(Items from a dataset)
(* ===== verification/Liveness.v ===== *)
(** * Pending submissions always drain (liveness)

    A suspended [_onSubmit] is a [task]: a pending gate ([TGate]) or a
    pending [formDidSubmit] ([TSubmit]).  Resuming a task runs its
    continuation and the commit loop; a gate that lets the submission
    through suspends again on [formDidSubmit], nothing else suspends.
    Weighing a pending gate 2 and a pending submit 1, every resumption
    lowers the total weight, so from any state some sequence of
    resumptions reaches a state with no pending task.  The other side of
    that bound: one event adds at most one task, because only the first
    round of the commit loop can start [_onSubmit]; later rounds only
    see cleared cells.  Last, what a resumption does once the form has
    unmounted. *)

From stdpp Require Import base list strings decidable relations.
From S2P Require Import Prelude JsValue JsObject Stores Hooks Pipeline Submission Lifecycle Scenarios SubmitFlow.

(** The weight of a pending continuation: a gate may still suspend on
    [formDidSubmit]. *)
Definition task_weight (t : task) : nat :=
  match t with TGate _ _ => 2 | TSubmit _ _ => 1 end.

Definition pending (ts : list task) : nat := sum_list_with task_weight ts.

Lemma pending_app ts1 ts2 : pending (ts1 ++ ts2) = pending ts1 + pending ts2.
Proof. apply sum_list_with_app. Qed.

Lemma pending_delete ts i t :
  ts !! i = Some t -> pending ts = pending (delete i ts) + task_weight t.
Proof.
  revert i. induction ts as [|t' ts IH]; intros [|i] Hi; simplify_eq/=; [lia|].
  unfold pending in *. simpl. rewrite (IH i Hi). lia.
Qed.

Section Drain.
Context (cfg : config).

(** A continuation adds at most one task, lighter than itself. *)
Lemma resume_task_spawn t w :
  exists sp, w_tasks (exec (resume_task cfg t) w) = w_tasks w ++ sp /\ pending sp < task_weight t.
Proof.
  destruct t as [r [v|e|e]|r [v|e|e]]; cbn [resume_task task_weight].
  - unfold submit_after_gate. destruct (negb (truthy v)).
    + exists []. split; [|cbv; lia]. destruct w as [[] ? ? ? ? ?]. by rewrite app_nil_r.
    + unfold submit_try. destruct (formDidSubmit cfg) as [f|].
      * rewrite exec_seq. destruct (f (snapshot_of cfg r)) as [o|o|o].
        -- exists [TSubmit r (Fulfilled o)]. split; [|cbv; lia]. by destruct w.
        -- exists [TSubmit r (Rejected o)]. split; [|cbv; lia]. by destruct w.
        -- exists []. split; [|cbv; lia]. rewrite exec_submit_catch_finally, app_nil_r. by destruct w.
      * exists []. split; [|cbv; lia]. rewrite exec_submit_catch_finally, app_nil_r. by destruct w.
  - exists []; split; [|cbv; lia]; rewrite ?exec_submit_catch_finally, app_nil_r; by destruct w.
  - exists []; split; [|cbv; lia]; rewrite ?exec_submit_catch_finally, app_nil_r; by destruct w.
  - exists []; split; [|cbv; lia]; rewrite ?exec_submit_catch_finally, app_nil_r; by destruct w.
  - exists []; split; [|cbv; lia]; rewrite ?exec_submit_catch_finally, app_nil_r; by destruct w.
  - exists []; split; [|cbv; lia]; rewrite ?exec_submit_catch_finally, app_nil_r; by destruct w.
Qed.

(** Continuations only clear the cells, so the commit loop after them
    starts nothing. *)
Lemma resume_task_cleared t w : cleared (w_cells w) (w_cells (exec (resume_task cfg t) w)).
Proof.
  apply (preserves_exec (fun x => cleared (w_cells w) (w_cells x))); [|apply cleared_refl].
  preserve_with cleared_closer.
Qed.

Lemma resume_tasks i t w :
  w_tasks w !! i = Some t ->
  exists sp, w_tasks (exec (resume cfg i) w) = delete i (w_tasks w) ++ sp /\ pending sp < task_weight t.
Proof.
  intros Ht.
  destruct (resume_task_spawn t (set_tasks (delete i (w_tasks w)) w)) as (sp & Hsp & Hlt).
  exists sp. split; [|done].
  destruct (w_mounted w) eqn:Hm.
  - rewrite (exec_resume cfg i t) by done. rewrite flush_after_clear by exact (resume_task_cleared t (set_tasks (delete i (w_tasks w)) w)).
    destruct (cells_same _ _); [|unfold set_trace; cbn [w_tasks]]; by rewrite Hsp.
  - unfold resume, exec, st_bind, st_get. simpl. rewrite Ht. simpl. rewrite Hm.
    pose proof Hsp as Hsp'. unfold exec in Hsp'.
    destruct (resume_task cfg t (set_tasks (delete i (w_tasks w)) w)). simpl in *. by rewrite Hsp'.
Qed.

Lemma resume_decreases i t w :
  w_tasks w !! i = Some t -> pending (w_tasks (exec (resume cfg i) w)) < pending (w_tasks w).
Proof.
  intros Ht. destruct (resume_tasks i t w Ht) as (sp & -> & Hlt).
  rewrite pending_app, (pending_delete (w_tasks w) i t Ht). lia.
Qed.

(** C28: Liveness of the submission machine: from any state, at most
    [pending] resumptions (twice the pending gates plus the pending
    submits) reach a state with no suspended [_onSubmit].  No
    continuation suspends forever on the form's side: each one either
    ends or suspends once more on [formDidSubmit]. *)
Theorem pending_tasks_drain w :
  exists n w', n <= pending (w_tasks w) /\ nsteps (step cfg) n w w' /\ w_tasks w' = [].
Proof.
  remember (pending (w_tasks w)) as m eqn:Em. revert w Em.
  induction m as [m IH] using lt_wf_ind. intros w Em.
  destruct (w_tasks w) as [|t ts] eqn:Hts.
  - exists 0, w. split; [lia|]. split; [constructor|done].
  - assert (Ht : w_tasks w !! 0 = Some t) by (by rewrite Hts).
    pose proof (resume_decreases 0 t w Ht) as Hlt.
    destruct (IH _ ltac:(rewrite Em, <- Hts; exact Hlt) (exec (resume cfg 0) w) eq_refl)
      as (n & w' & Hn & Hsteps & Hw').
    exists (S n), w'. split; [rewrite Hts in Hlt; lia|]. split; [|done].
    econstructor; [by econstructor|exact Hsteps].
Qed.

End Drain.

(** ** One event starts at most one submission *)

Section Spawn.
Context (cfg : config).

(** [m] appends at most [n] tasks to the pending ones. *)
Definition adds_at_most (n : nat) (m : FM unit) : Prop :=
  forall w, exists sp, w_tasks (exec m w) = w_tasks w ++ sp /\ length sp <= n.

Lemma adds_no_spawn m : (forall ts, preserves (fun w => w_tasks w = ts) m) -> adds_at_most 0 m.
Proof. intros H w. exists []. rewrite app_nil_r. split; [by apply H|done]. Qed.

Lemma adds_seq a b m k : adds_at_most a m -> adds_at_most b k -> adds_at_most (a + b) (m ;; k).
Proof.
  intros Hm Hk w. rewrite exec_seq. destruct (Hm w) as (s1 & H1 & L1).
  destruct (Hk (exec m w)) as (s2 & H2 & L2). exists (s1 ++ s2).
  rewrite H2, H1, app_assoc, length_app. split; [done|lia].
Qed.

Lemma adds_get n (k : world -> FM unit) :
  (forall w0, adds_at_most n (k w0)) -> adds_at_most n (w <- st_get ;; k w).
Proof. intros H w. apply H. Qed.

Lemma exec_no_spawn (m : FM unit) w :
  (forall ts, preserves (fun w => w_tasks w = ts) m) -> w_tasks (exec m w) = w_tasks w.
Proof. intros H. by apply H. Qed.

Lemma adds_mono a b m : a <= b -> adds_at_most a m -> adds_at_most b m.
Proof. intros Hab H w. destruct (H w) as (sp & ? & ?). exists sp. split; [done|lia]. Qed.

(** The [st_modify] obligations of a goal "the pending tasks stay [ts]". *)
Ltac tasks_closer := let w := fresh "w" in intros w <-; destruct w; reflexivity.

Lemma length_le_pending ts : length ts <= pending ts.
Proof. induction ts as [|[] ts IH]; unfold pending in *; simpl; lia. Qed.

Lemma onSubmit_adds r : adds_at_most 1 (_onSubmit cfg r).
Proof.
  unfold _onSubmit. destruct (shouldFormSubmit cfg) as [g|].
  - apply (adds_seq 0 1); [apply adds_no_spawn; intros ts; preserve_with tasks_closer|].
    destruct (g (snapshot_of cfg r)).
    1,2: intros w; eexists [_]; split; [by destruct w|done].
    apply (adds_mono 0); [lia|]. apply adds_no_spawn. intros ts. preserve_with tasks_closer.
  - intros w. destruct (resume_task_spawn cfg (TGate r (Fulfilled (shouldFormSubmitDefault r))) w)
      as (sp & Hsp & Hlt).
    exists sp. split; [exact Hsp|]. pose proof (length_le_pending sp). simpl in Hlt. lia.
Qed.

Lemma render_commit_adds p : adds_at_most 1 (render_commit cfg (Some p)).
Proof.
  unfold render_commit. apply adds_get. intros w0. cbn zeta. apply (adds_seq 0 1); [apply adds_no_spawn; intros ts; preserve_with tasks_closer|].
  apply (adds_seq 0 1); [apply adds_no_spawn; intros ts; preserve_with tasks_closer|].
  apply (adds_seq 0 1); [apply adds_no_spawn, (fun ts => preserves_ret _ _)|].
  destruct (deps_submit_same p _); [apply (adds_mono 0); [lia|apply adds_no_spawn, (fun ts => preserves_ret _ _)]|].
  unfold effect_submit. destruct (submitting _); [apply onSubmit_adds|].
  apply (adds_mono 0); [lia|apply adds_no_spawn, (fun ts => preserves_ret _ _)].
Qed.

(** After a render whose cells only cleared the previous ones, the
    submission effect does not start [_onSubmit]: its dependencies can
    only differ by [submitting] turning [false]. *)
Lemma deps_submit_cleared p r : cleared p r -> deps_submit_same p r = false -> submitting r = false.
Proof.
  unfold cleared, deps_submit_same. intros (_ & _ & _ & He & [Hs|Hs] & _) H; [|done].
  by rewrite Hs, He, Bool.eqb_reflx, bool_decide_eq_true_2 in H.
Qed.

Lemma render_commit_no_spawn p w :
  cleared p (w_cells w) -> w_tasks (exec (render_commit cfg (Some p)) w) = w_tasks w.
Proof.
  intros Hc. unfold render_commit. rewrite exec_bind. cbn [fst snd st_get]. cbn zeta.
  rewrite !exec_seq. destruct (deps_submit_same p (w_cells w)) eqn:Hd.
  - rewrite exec_ret. rewrite !exec_no_spawn; [done|..]; intros ts; preserve_with tasks_closer.
  - unfold effect_submit. rewrite (deps_submit_cleared p (w_cells w) Hc Hd), exec_ret.
    rewrite !exec_no_spawn; [done|..]; intros ts; preserve_with tasks_closer.
Qed.

Lemma flush_no_spawn n p w : cleared p (w_cells w) -> w_tasks (exec (flush cfg n p) w) = w_tasks w.
Proof.
  revert p w. induction n as [|n IH]; intros p w Hc; [done|]. cbn [flush].
  rewrite exec_bind. cbn [fst snd st_get]. destruct (cells_same p (w_cells w)); [done|].
  rewrite exec_seq, IH; [by apply render_commit_no_spawn|apply render_commit_cleared_exec].
Qed.

Lemma flush_adds n p : adds_at_most 1 (flush cfg n p).
Proof.
  intros w. destruct n as [|n]; [exists []; rewrite app_nil_r; split; [done|simpl; lia]|]. cbn [flush].
  rewrite exec_bind. cbn [fst snd st_get]. destruct (cells_same p (w_cells w)); [exists []; rewrite app_nil_r; split; [done|simpl; lia]|].
  rewrite exec_seq. destruct (render_commit_adds p w) as (sp & Hsp & L). exists sp.
  rewrite flush_no_spawn; [done|apply render_commit_cleared_exec].
Qed.

(** C29: One event starts at most one submission: the handler suspends
    nothing, and of the commit loop's renders only the first can see the
    submission effect's dependencies change with [submitting] true (the
    later ones compare cells that only cleared the previous ones); so an
    event appends at most one suspended [_onSubmit] after the pending
    ones, however many renders it causes. *)
Theorem event_adds_at_most_one_task e w :
  exists sp, w_tasks (exec (run_event cfg e) w) = w_tasks w ++ sp /\ length sp <= 1.
Proof.
  unfold run_event. rewrite exec_run_handler.
  destruct (flush_adds commit_fuel (w_cells w) (exec (handler cfg e (w_cells w)) w)) as (sp & Hsp & L).
  exists sp. rewrite Hsp, exec_no_spawn; [done|]. intros ts. destruct e; preserve_with tasks_closer.
Qed.

End Spawn.

(** ** A submission pending at unmount *)

(** C32: A submission still pending when the form unmounts finishes without
    it: resuming a [formDidSubmit] that fulfilled still calls
    [formDidFinally], after the unmount hook, with the snapshot of the
    render that started the submission, while the state updates of the
    continuation are dropped (the committed cells are those the resumption
    found) and the task is gone. *)
Theorem resume_after_unmount_calls_hooks cfg i r v w :
  w_mounted w = false -> w_tasks w !! i = Some (TSubmit r (Fulfilled v)) ->
  w_cells (exec (resume cfg i) w) = w_cells w /\
  w_tasks (exec (resume cfg i) w) = delete i (w_tasks w) /\
  calls_of (resume cfg i) w = if formDidFinally cfg then [CFormDidFinally (snapshot_of cfg r)] else [].
Proof.
  intros Hm Ht. unfold calls_of, resume. rewrite exec_bind. cbn [fst snd st_get].
  rewrite Ht, Hm, !exec_seq. cbn [resume_task]. rewrite exec_submit_catch_finally, !exec_modify.
  destruct w. cbn. rewrite drop_app_length. unfold finally_calls. by destruct (formDidFinally cfg).
Qed.

(** The form [{a: 1, b: 2}] with [formDidFinally], unmounted while its
    [formDidSubmit] is pending: the fulfilment calls [formDidFinally]. *)
Definition w_unmounted_pending : world :=
  set_tasks [TSubmit (w_cells (initial cfg_ok)) (Fulfilled JUndefined)]
    (exec (unmount cfg_ok) (initial cfg_ok)).

Lemma resume_after_unmount_calls_hooks_witness :
  w_cells (exec (resume cfg_ok 0) w_unmounted_pending) = w_cells w_unmounted_pending /\
  w_tasks (exec (resume cfg_ok 0) w_unmounted_pending) = [] /\
  calls_of (resume cfg_ok 0) w_unmounted_pending = [CFormDidFinally (snapshot_of cfg_ok (w_cells (initial cfg_ok)))].
Proof.
  apply (resume_after_unmount_calls_hooks cfg_ok 0 (w_cells (initial cfg_ok)) JUndefined w_unmounted_pending);
    concrete.
Defined.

- _PROBLEM TO WORK ON_: The lines to return begin at the first line of the records and end at the line holding "revert i. induction"; please return them exactly, including both, and nothing beyond.

- _RESPONSE TO THE EXERCISE_:
(* ===== verification/Liveness.v ===== *)
(** * Pending submissions always drain (liveness)

    A suspended [_onSubmit] is a [task]: a pending gate ([TGate]) or a
    pending [formDidSubmit] ([TSubmit]).  Resuming a task runs its
    continuation and the commit loop; a gate that lets the submission
    through suspends again on [formDidSubmit], nothing else suspends.
    Weighing a pending gate 2 and a pending submit 1, every resumption
    lowers the total weight, so from any state some sequence of
    resumptions reaches a state with no pending task.  The other side of
    that bound: one event adds at most one task, because only the first
    round of the commit loop can start [_onSubmit]; later rounds only
    see cleared cells.  Last, what a resumption does once the form has
    unmounted. *)

From stdpp Require Import base list strings decidable relations.
From S2P Require Import Prelude JsValue JsObject Stores Hooks Pipeline Submission Lifecycle Scenarios SubmitFlow.

(** The weight of a pending continuation: a gate may still suspend on
    [formDidSubmit]. *)
Definition task_weight (t : task) : nat :=
  match t with TGate _ _ => 2 | TSubmit _ _ => 1 end.

Definition pending (ts : list task) : nat := sum_list_with task_weight ts.

Lemma pending_app ts1 ts2 : pending (ts1 ++ ts2) = pending ts1 + pending ts2.
Proof. apply sum_list_with_app. Qed.

Lemma pending_delete ts i t :
  ts !! i = Some t -> pending ts = pending (delete i ts) + task_weight t.
Proof.
  revert i. induction ts as [|t' ts IH]; intros [|i] Hi; simplify_eq/=; [lia|].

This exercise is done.